— SUPPLIED INFORMATION —
——
(* ===== verification/Heap.v ===== *)
(** * Binary heaps in a vector

    [std::push_heap] and [std::pop_heap] over a random-access range.  The standard
    fixes what they establish and not how they arrange equal elements: the class
    [HeapAlgorithms] states the former, and sifting up and down implements it. *)
From S2P Require Import Prelude.
Open Scope nat_scope.

Section HeapDef.
Context {A : Type} (key : A -> Z).

Definition parent (i : nat) : nat := (i - 1) / 2.

Definition heap_at (l : list A) (i : nat) : Prop :=
  forall a b, l !! parent i = Some a -> l !! i = Some b -> (key a <= key b)%Z.

(** No element is smaller than the one above it. *)
Definition is_heap (l : list A) : Prop := forall i, 1 <= i -> heap_at l i.
End HeapDef.

Class HeapAlgorithms {A : Type} (key : A -> Z) := {
  push_heap : list A -> list A;
  pop_heap : list A -> list A;
  push_heap_spec l x : is_heap key l -> is_heap key (push_heap (l ++ [x])) /\ push_heap (l ++ [x]) ≡ₚ l ++ [x];
  pop_heap_spec l x : is_heap key (x :: l) -> exists l', pop_heap (x :: l) = l' ++ [x] /\ is_heap key l' /\ l' ≡ₚ l;
}.

Section Heaps.
Context {A : Type} (key : A -> Z).

Lemma parent_lt i : 1 <= i -> parent i < i.
Proof. intros Hi. unfold parent. apply Nat.Div0.div_lt_upper_bound. lia. Qed.

Lemma parent_child i h : 1 <= i -> (parent i = h <-> i = 2 * h + 1 \/ i = 2 * h + 2).
Proof.
  intros Hi. unfold parent. pose proof (Nat.div_mod_eq (i - 1) 2). pose proof (Nat.mod_upper_bound (i - 1) 2 ltac:(lia)).
  split; intros; lia.
Qed.

Lemma heap_nil : is_heap key [].
Proof. intros i _ a b Ha. done. Qed.

Lemma heap_front (l : list A) a : is_heap key (a :: l) -> forall i b, (a :: l) !! i = Some b -> (key a <= key b)%Z.
Proof.
  intros Hh i. induction (lt_wf i) as [i _ IH]. intros b Hb. destruct i as [|i]; [cbn in Hb; injection Hb as ->; lia|].
  destruct (lookup_lt_is_Some_2 (a :: l) (parent (S i))) as [c Hc].
  { pose proof (parent_lt (S i) ltac:(lia)). apply lookup_lt_Some in Hb. lia. }
  pose proof (IH (parent (S i)) (parent_lt (S i) ltac:(lia)) c Hc). pose proof (Hh (S i) ltac:(lia) c b Hc Hb). lia.
Qed.

(** ** Exchanging two elements *)

Definition swap (i j : nat) (l : list A) : list A :=
  match l !! i, l !! j with
  | Some a, Some b => <[i := b]> (<[j := a]> l)
  | _, _ => l
  end.

Lemma swap_length i j l : length (swap i j l) = length l.
Proof. unfold swap. repeat case_match; by rewrite ?length_insert. Qed.

Lemma swap_lookup i j l a b k : l !! i = Some a -> l !! j = Some b -> i <> j ->
  swap i j l !! k = if decide (k = i) then Some b else if decide (k = j) then Some a else l !! k.
Proof.
  intros Ha Hb Hne. unfold swap. rewrite Ha, Hb. pose proof (lookup_lt_Some _ _ _ Ha). pose proof (lookup_lt_Some _ _ _ Hb).
  repeat case_decide; subst.
  - by rewrite list_lookup_insert_eq by (by rewrite length_insert).
  - rewrite list_lookup_insert_ne by done. by rewrite list_lookup_insert_eq.
  - by rewrite !list_lookup_insert_ne by done.
Qed.

Lemma swap_perm i j l : swap i j l ≡ₚ l.
Proof.
  unfold swap. destruct (l !! i) as [a|] eqn:Ha; [|done]. destruct (l !! j) as [b|] eqn:Hb; [|done].
  destruct (decide (i = j)) as [->|Hne].
  { assert (a = b) as -> by congruence. rewrite list_insert_insert_eq, list_insert_id by done. done. }
  apply Permutation_inj. split; [by rewrite !length_insert|].
  exists (fun k => if decide (k = i) then j else if decide (k = j) then i else k). split.
  - intros x y. repeat case_decide; subst; congruence || done.
  - intros k. pose proof (swap_lookup i j l a b k Ha Hb Hne) as Hs. unfold swap in Hs. rewrite Ha, Hb in Hs.
    rewrite Hs. repeat case_decide; subst; congruence || done.
Qed.

(** ** Sifting up *)

Fixpoint sift_up (fuel i : nat) (l : list A) : list A :=
  match fuel with
  | O => l
  | S fuel =>
      if i =? 0 then l
      else match l !! parent i, l !! i with
           | Some a, Some b => if (key a >? key b)%Z then sift_up fuel (parent i) (swap (parent i) i l) else l
           | _, _ => l
           end
  end.

(** A heap everywhere but at [i], with the element above [i] below those under it. *)
Definition heap_but_up (l : list A) (i : nat) : Prop :=
  (forall k, 1 <= k -> k <> i -> heap_at key l k) /\
  (1 <= i -> forall k a b, 1 <= k -> parent k = i -> l !! parent i = Some a -> l !! k = Some b -> (key a <= key b)%Z).

Lemma sift_up_step l i a b : 1 <= i -> heap_but_up l i -> l !! parent i = Some a -> l !! i = Some b -> (key b < key a)%Z ->
  heap_but_up (swap (parent i) i l) (parent i).
Proof.
  intros Hi [Hk Hg] Ha Hb Hlt. pose proof (parent_lt i Hi) as Hp.
  assert (Hl : forall k, swap (parent i) i l !! k = if decide (k = parent i) then Some b else if decide (k = i) then Some a else l !! k)
    by (intros k; apply swap_lookup; [done|done|lia]).
  split.
  - intros k H1 Hne x y. rewrite !Hl. pose proof (parent_lt k H1). repeat case_decide; try lia; intros; simplify_eq; try lia.
    + assert (key a <= key y)%Z; [|lia]. apply (Hk k); [lia|done|congruence|done].
    + apply (Hg ltac:(lia) k x y); done.
    + apply (Hk k ltac:(lia) ltac:(done) x y); done.
  - intros H1 k x y H2 Hpk. rewrite !Hl. pose proof (parent_lt (parent i) H1). pose proof (parent_lt k H2).
    repeat case_decide; try lia; intros Hx Hy; simplify_eq.
    + apply (Hk (parent i) ltac:(lia) ltac:(lia) x y); done.
    + pose proof (Hk (parent i) ltac:(lia) ltac:(lia) x a Hx Ha).
      assert (key a <= key y)%Z; [|lia]. apply (Hk k); [lia|done|congruence|done].
Qed.

Lemma sift_up_spec fuel : forall i l, i <= fuel -> i < length l -> heap_but_up l i -> is_heap key (sift_up fuel i l) /\ sift_up fuel i l ≡ₚ l.
Proof.
  induction fuel as [|fuel IH]; intros i l Hf Hl Hh; cbn [sift_up].
  { split; [|done]. intros k Hk. apply Hh; [done|lia]. }
  destruct (Nat.eqb_spec i 0) as [->|Hi]; [split; [intros k Hk; apply Hh; [done|lia]|done]|].
  pose proof (parent_lt i ltac:(lia)). destruct (lookup_lt_is_Some_2 l (parent i) ltac:(lia)) as [a Ha].
  destruct (lookup_lt_is_Some_2 l i Hl) as [b Hb]. rewrite Ha, Hb. destruct (key a >? key b)%Z eqn:E; bool_to_prop.
  - destruct (IH (parent i) (swap (parent i) i l)) as [H1 H2]; [lia|rewrite swap_length; lia| |].
    + apply (sift_up_step l i a b); [lia|done|done|done|lia].
    + split; [done|]. by rewrite H2, swap_perm.
  - split; [|done]. intros k Hk. destruct (decide (k = i)) as [->|]; [|by apply Hh].
    intros x y Hx Hy. simplify_eq. lia.
Qed.

Definition vector_push_heap (l : list A) : list A := sift_up (length l) (length l - 1) l.

Lemma vector_push_heap_spec l x :
  is_heap key l -> is_heap key (vector_push_heap (l ++ [x])) /\ vector_push_heap (l ++ [x]) ≡ₚ l ++ [x].
Proof.
  intros Hl. unfold vector_push_heap. rewrite length_app. cbn [length]. replace (length l + 1 - 1) with (length l) by lia.
  apply sift_up_spec; [lia|rewrite length_app; cbn; lia|]. split.
  - intros k Hk Hne a b Ha Hb. pose proof (lookup_lt_Some _ _ _ Hb) as Hlt. rewrite length_app in Hlt. cbn in Hlt.
    pose proof (parent_lt k Hk). rewrite lookup_app_l in Ha, Hb by lia. by apply (Hl k Hk a b).
  - intros Hi k a b Hk Hp _ Hb. pose proof (lookup_lt_Some _ _ _ Hb) as Hlt. rewrite length_app in Hlt. cbn in Hlt.
    apply parent_child in Hp; lia.
Qed.

(** ** Sifting down *)

(** The child with the smaller key, of those that exist. *)
Definition smaller_child (h : nat) (l : list A) : option (nat * A) :=
  match l !! (2 * h + 1), l !! (2 * h + 2) with
  | Some a, Some b => Some (if (key b <? key a)%Z then (2 * h + 2, b) else (2 * h + 1, a))
  | Some a, None => Some (2 * h + 1, a)
  | None, _ => None
  end.

Fixpoint sift_down (fuel h : nat) (l : list A) : list A :=
  match fuel with
  | O => l
  | S fuel =>
      match l !! h, smaller_child h l with
      | Some v, Some (c, b) => if (key v >? key b)%Z then sift_down fuel c (swap h c l) else l
      | _, _ => l
      end
  end.

(** A heap but for the children of [h], which are not below what is above [h]. *)
Definition heap_but_down (l : list A) (h : nat) : Prop :=
  (forall k, 1 <= k -> parent k <> h -> heap_at key l k) /\
  (1 <= h -> forall k a b, 1 <= k -> parent k = h -> l !! parent h = Some a -> l !! k = Some b -> (key a <= key b)%Z).

Lemma smaller_child_spec h l :
  match smaller_child h l with
  | Some (c, b) => 1 <= c /\ parent c = h /\ l !! c = Some b /\
                   forall k x, 1 <= k -> parent k = h -> l !! k = Some x -> (key b <= key x)%Z
  | None => forall k x, 1 <= k -> parent k = h -> l !! k = Some x -> False
  end.
Proof.
  assert (Hc : forall k x, 1 <= k -> parent k = h -> l !! k = Some x -> l !! (2 * h + 1) = Some x \/ l !! (2 * h + 2) = Some x).
  { intros k x Hk Hp Hx. apply parent_child in Hp as [->| ->]; auto. }
  assert (H1 : parent (2 * h + 1) = h) by (apply parent_child; lia). assert (H2 : parent (2 * h + 2) = h) by (apply parent_child; lia).
  unfold smaller_child. destruct (l !! (2 * h + 1)) as [a|] eqn:E1; destruct (l !! (2 * h + 2)) as [b|] eqn:E2.
  - destruct (Z.ltb_spec (key b) (key a)); (split_and!; [lia|done|done|]); intros k x Hk Hp Hx; destruct (Hc k x Hk Hp Hx); simplify_eq; lia.
  - split_and!; [lia|done|done|]. intros k x Hk Hp Hx. destruct (Hc k x Hk Hp Hx); simplify_eq. lia.
  - apply lookup_lt_Some in E2. apply lookup_ge_None in E1. lia.
  - intros k x Hk Hp Hx. by destruct (Hc k x Hk Hp Hx).
Qed.

Lemma sift_down_step l h v c b : heap_but_down l h -> l !! h = Some v -> 1 <= c -> parent c = h -> l !! c = Some b ->
  (forall k x, 1 <= k -> parent k = h -> l !! k = Some x -> (key b <= key x)%Z) -> (key b < key v)%Z ->
  heap_but_down (swap h c l) c.
Proof.
  intros [Hk Hg] Hv Hc Hp Hb Hmin Hlt. pose proof (parent_lt c Hc) as Hpc.
  assert (Hl : forall k, swap h c l !! k = if decide (k = h) then Some b else if decide (k = c) then Some v else l !! k)
    by (intros k; apply swap_lookup; [done|done|lia]).
  split.
  - intros k H1 Hne x y. rewrite !Hl. pose proof (parent_lt k H1) as Hpk. repeat case_decide; try lia; intros Hx Hy; simplify_eq; try lia.
    + by apply (Hmin k y).
    + by apply (Hg ltac:(lia) c x y).
    + by apply (Hk k ltac:(lia) ltac:(done) x y).
  - intros _ k x y H1 Hpk. rewrite !Hl. pose proof (parent_lt k H1). repeat case_decide; try lia; intros Hx Hy; simplify_eq; try lia.
    apply (Hk k); [lia|lia| |done]. congruence.
Qed.

Lemma sift_down_spec fuel : forall h l, length l <= h + fuel -> heap_but_down l h ->
  is_heap key (sift_down fuel h l) /\ sift_down fuel h l ≡ₚ l.
Proof.
  induction fuel as [|fuel IH]; intros h l Hf Hh; cbn [sift_down].
  { split; [|done]. intros k Hk. destruct (decide (parent k = h)) as [Hp|]; [|by apply Hh].
    intros a b Ha Hb. apply lookup_lt_Some in Ha. lia. }
  destruct (l !! h) as [v|] eqn:Hv.
  2: { split; [|done]. intros k Hk. destruct (decide (parent k = h)) as [Hp|]; [|by apply Hh]. intros a b Ha. congruence. }
  pose proof (smaller_child_spec h l) as Hs. destruct (smaller_child h l) as [[c b]|].
  2: { split; [|done]. intros k Hk. destruct (decide (parent k = h)) as [Hp|]; [|by apply Hh].
       intros x y _ Hy. by destruct (Hs k y Hk Hp). }
  destruct Hs as (Hc & Hpc & Hb & Hmin). destruct (key v >? key b)%Z eqn:E; bool_to_prop.
  - pose proof (parent_lt c Hc). destruct (IH c (swap h c l)) as [H1 H2]; [rewrite swap_length; lia| |].
    + by apply (sift_down_step l h v c b); [..|lia].
    + split; [done|]. by rewrite H2, swap_perm.
  - split; [|done]. intros k Hk. destruct (decide (parent k = h)) as [Hp|]; [|by apply Hh].
    intros x y Hx Hy. rewrite Hp, Hv in Hx. injection Hx as <-. specialize (Hmin k y Hk Hp Hy). lia.
Qed.

(** The last element takes the place of the front, which moves behind the heap. *)
Definition vector_pop_heap (l : list A) : list A :=
  match l with
  | [] => []
  | x :: rest =>
      match last rest with
      | None => [x]
      | Some v => let body := v :: take (length rest - 1) rest in sift_down (length body) 0 body ++ [x]
      end
  end.

Lemma vector_pop_heap_spec l x : is_heap key (x :: l) ->
  exists l', vector_pop_heap (x :: l) = l' ++ [x] /\ is_heap key l' /\ l' ≡ₚ l.
Proof.
  intros Hh. cbn. destruct (last l) as [v|] eqn:El.
  2: { apply last_None in El as ->. exists []. split; [done|]. split; [apply heap_nil|done]. }
  apply last_Some in El as [l0 ->]. rewrite length_app. cbn [length]. replace (length l0 + 1 - 1) with (length l0) by lia.
  rewrite take_app_length. eexists. split; [reflexivity|].
  destruct (sift_down_spec (S (length l0)) 0 (v :: l0)) as [H1 H2]; [cbn; lia| |split; [done|]].
  - split; [|lia]. intros k Hk Hp a b Ha Hb. pose proof (parent_lt k Hk). pose proof (lookup_lt_Some _ _ _ Hb) as Hlt. cbn in Hlt.
    apply (Hh k Hk a b); (destruct k as [|k]; [lia|]).
    + destruct (parent (S k)) as [|p]; [done|]. change ((l0 ++ [v]) !! p = Some a). rewrite lookup_app_l by lia. exact Ha.
    + change ((l0 ++ [v]) !! k = Some b). rewrite lookup_app_l by lia. exact Hb.
  - cbn [length]. rewrite H2. by rewrite Permutation_app_comm.
Qed.

#[export] Instance vector_heap : HeapAlgorithms key := {
  push_heap := vector_push_heap;
  pop_heap := vector_pop_heap;
  push_heap_spec := vector_push_heap_spec;
  pop_heap_spec := vector_pop_heap_spec;
}.
End Heaps.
——
— PROBLEM TO WORK ON —
When the string "above" occurs in a line of the material, that line belongs in the answer.

— WRITTEN SOLUTION —
(** No element is smaller than the one above it. *)
(** A heap everywhere but at [i], with the element above [i] below those under it. *)
(** A heap but for the children of [h], which are not below what is above [h]. *)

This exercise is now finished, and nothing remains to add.